[Opening Material for the task section]

Section PassesFinish.
Variable self : Json -> string -> M unit.
Variable bound : nat.
Hypothesis self_finishes :
  forall data path, depth data < bound -> finishes (self data path).

Lemma finishes_processKeyValue jsonData key currentPath :
  depth jsonData <= bound ->
  finishes (processKeyValue self jsonData key currentPath).
Proof.
  intros Hd. unfold processKeyValue, processPrimitiveValue.
  destruct (get jsonData key) as [v| | |] eqn:E;
    try (apply finishes_bind; [apply finishes_calculateHash|];
         intros h; apply finishes_storeIfChanged);
    [|apply finishes_unmodelled].
  destruct (is_object v) eqn:Eo.
  - unfold processObjectValue. destruct (has_type v).
    + apply finishes_bind; [apply finishes_calculateHash|].
      intros h. apply finishes_storeIfChanged.
    + apply finishes_bind; [apply finishes_read|]. intros tree.
      apply finishes_bind.
      * destruct (own_get key tree) as [[t|c]|];
          try apply finishes_mutate; apply finishes_ret.
      * intros _. apply finishes_within. apply self_finishes.
        pose proof (depth_get jsonData key v E Eo). lia.
  - apply finishes_bind; [apply finishes_calculateHash|].
    intros h. apply finishes_storeIfChanged.
Qed.
Lemma apply_transformation_nedge (g g' : BXGraph) (t : Transformation) :
  constructed g -> 0 <= size g ->
  apply_transformation g t = Ok g' -> Forall op_proper (ops t) ->
  nedge g' = nedge g + count is_add (ops t) - count is_del (ops t).
Proof.
  intros Hg Hsz H Hops.
  assert (Hnn : Forall op_nonneg (ops t))
    by (eapply Forall_impl; [apply op_proper_nonneg|exact Hops]).
  pose proof (apply_transformation_conn g g' t H Hnn) as (Hs & _ & Hconn).
  unfold apply_transformation in H. fold (count_vertex_ops t) in H.
  pose proof (count_vertex_ops_nonneg t) as Hn.
  set (n_ext := count_vertex_ops t) in *.
  destruct (ext_adj_from_bytes _ _ _) as [adj0|e|] eqn:E0; simpl in H; try discriminate.
  destruct (foldM apply_op _ adj0) as [adj|e|] eqn:E1; simpl in H; try discriminate.
  destruct (bytes_from_adj adj) as [b|e|] eqn:E2; simpl in H; try discriminate.
  destruct (BXGraph_init_fields _ _ _ _ H) as (_ & _ & Hb & Hne).
  destruct (ext_adj_holds g n_ext adj0 Hn E0) as [Hsq0 Hf0].
  rewrite Z.max_r in Hsq0, Hf0 by lia.
  rewrite (nedge_count b (size g + n_ext) (fold_left edit (ops t) (adjacent g))) in Hne.
  - injection Hne as Hv. rewrite <- Hv.
    rewrite (apply_ops_counts _ _ adj0 adj (adjacent g) Hsq0 Hf0); auto.
    + rewrite (constructed_nedge g Hg).
      replace n_ext with (Z.of_nat (Z.to_nat n_ext)) by lia.
      rewrite count_lower_extend; [reflexivity|exact Hsz|].
      intros a c Ha. unfold adjacent, conn. rewrite are_conn_range by lia. reflexivity.
    + unfold ext_adj_from_bytes in E0.
      eapply fill_from_bytes_bits; [apply zeros_bits|exact E0].
    + apply adjacent_sym.
  - intros i j Hj Hi.
    specialize (Hconn i j ltac:(lia) ltac:(lia) ltac:(lia)).
    unfold conn in Hconn. rewrite Hb, Hs in Hconn. exact Hconn.
Qed.

(** X5: a transformation that succeeds moves the number of edges by the
    edges it adds less the edges it deletes. *)
Theorem apply_transformation_counts_edges (g g' : BXGraph) (t : Transformation) :
  constructed g -> 0 <= size g ->
  apply_transformation g t = Ok g' -> Forall op_proper (ops t) ->
  nedge g' = nedge g + count is_add (ops t) - count is_del (ops t).
Proof. apply apply_transformation_nedge. Qed.

Lemma apply_transformation_counts_edges_witness :
  let g := mkBXGraph (mkHistory (str_of "pr") []) 3 [3] 2 in
  let t := mkTransformation (str_of "c1")
             [OpAddVertex; OpDelEdge 1 0; OpAddEdge 1 3; OpAddEdge 0 3] in
  exists g', apply_transformation g t = Ok g' /\ nedge g' = 3.
Proof.
  intros g t. destruct (apply_transformation g t) as [g'|e|] eqn:E;
    [|vm_compute in E; discriminate..].
  exists g'. split; [reflexivity|].
  rewrite (apply_transformation_counts_edges g g' t); [reflexivity|reflexivity| |exact E|].
  - simpl. lia.
  - repeat constructor; simpl; lia.
Defined.

(** ** When a transformation succeeds *)

Lemma set2_both_returns (m : Z) (adj : matrix) (i j v : Z) :
  square m adj -> 0 <= i < m -> 0 <= j < m ->
  exists adj1 adj2, set2 adj i j v = Ok adj1 /\ set2 adj1 j i v = Ok adj2.
Proof.
  intros Hsq Hi Hj.
  destruct (set2_square m adj i j v Hsq) as [Hok _].
  destruct Hok as (r1 & E1 & Hsq1 & _); [rewrite norm_id; lia..|].
  destruct (set2_square m r1 j i v Hsq1) as [Hok _].
  destruct Hok as (r2 & E2 & _); [rewrite norm_id; lia..|]. eauto.
Qed.

Lemma apply_op_returns (m : Z) (adj : matrix) (op : Operation) (f : Z -> Z -> bool)
  (rest : list Operation) :
  square m adj -> holds m adj f -> op_proper op -> applicable m f (op :: rest) ->
  exists adj', apply_op adj op = Ok adj'.
Proof.
  intros Hsq Hf Hop [Ha _]. destruct op as [|i j|i j]; simpl in *.
  - eauto.
  - destruct Hop as (Hi & Hj & Hne), Ha as (Hi' & Hj' & Hv).
    rewrite (get2_cell m) by (auto; lia). cbn [bind].
    rewrite (Hf i j) by lia. rewrite Hv.
    destruct (set2_both_returns m adj i j 1 Hsq) as (r1 & r2 & E1 & E2); try lia.
    cbn. rewrite E1. cbn [bind]. eauto.
  - destruct Hop as (Hi & Hj & Hne), Ha as (Hi' & Hj' & Hv).
    rewrite (get2_cell m) by (auto; lia). cbn [bind].
    assert (E : cell adj i j = 1) by (apply Z.eqb_eq; rewrite (Hf i j) by lia; exact Hv).
    rewrite E. cbn.
    destruct (set2_both_returns m adj i j 0 Hsq) as (r1 & r2 & E1 & E2); try lia.
    rewrite E1. cbn [bind]. eauto.
Qed.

[Closing Material for the task section]

* _What to produce_: Say how many lines of the preceding data include the word "Hconn". The number is the whole answer.

* _Written solution_: 3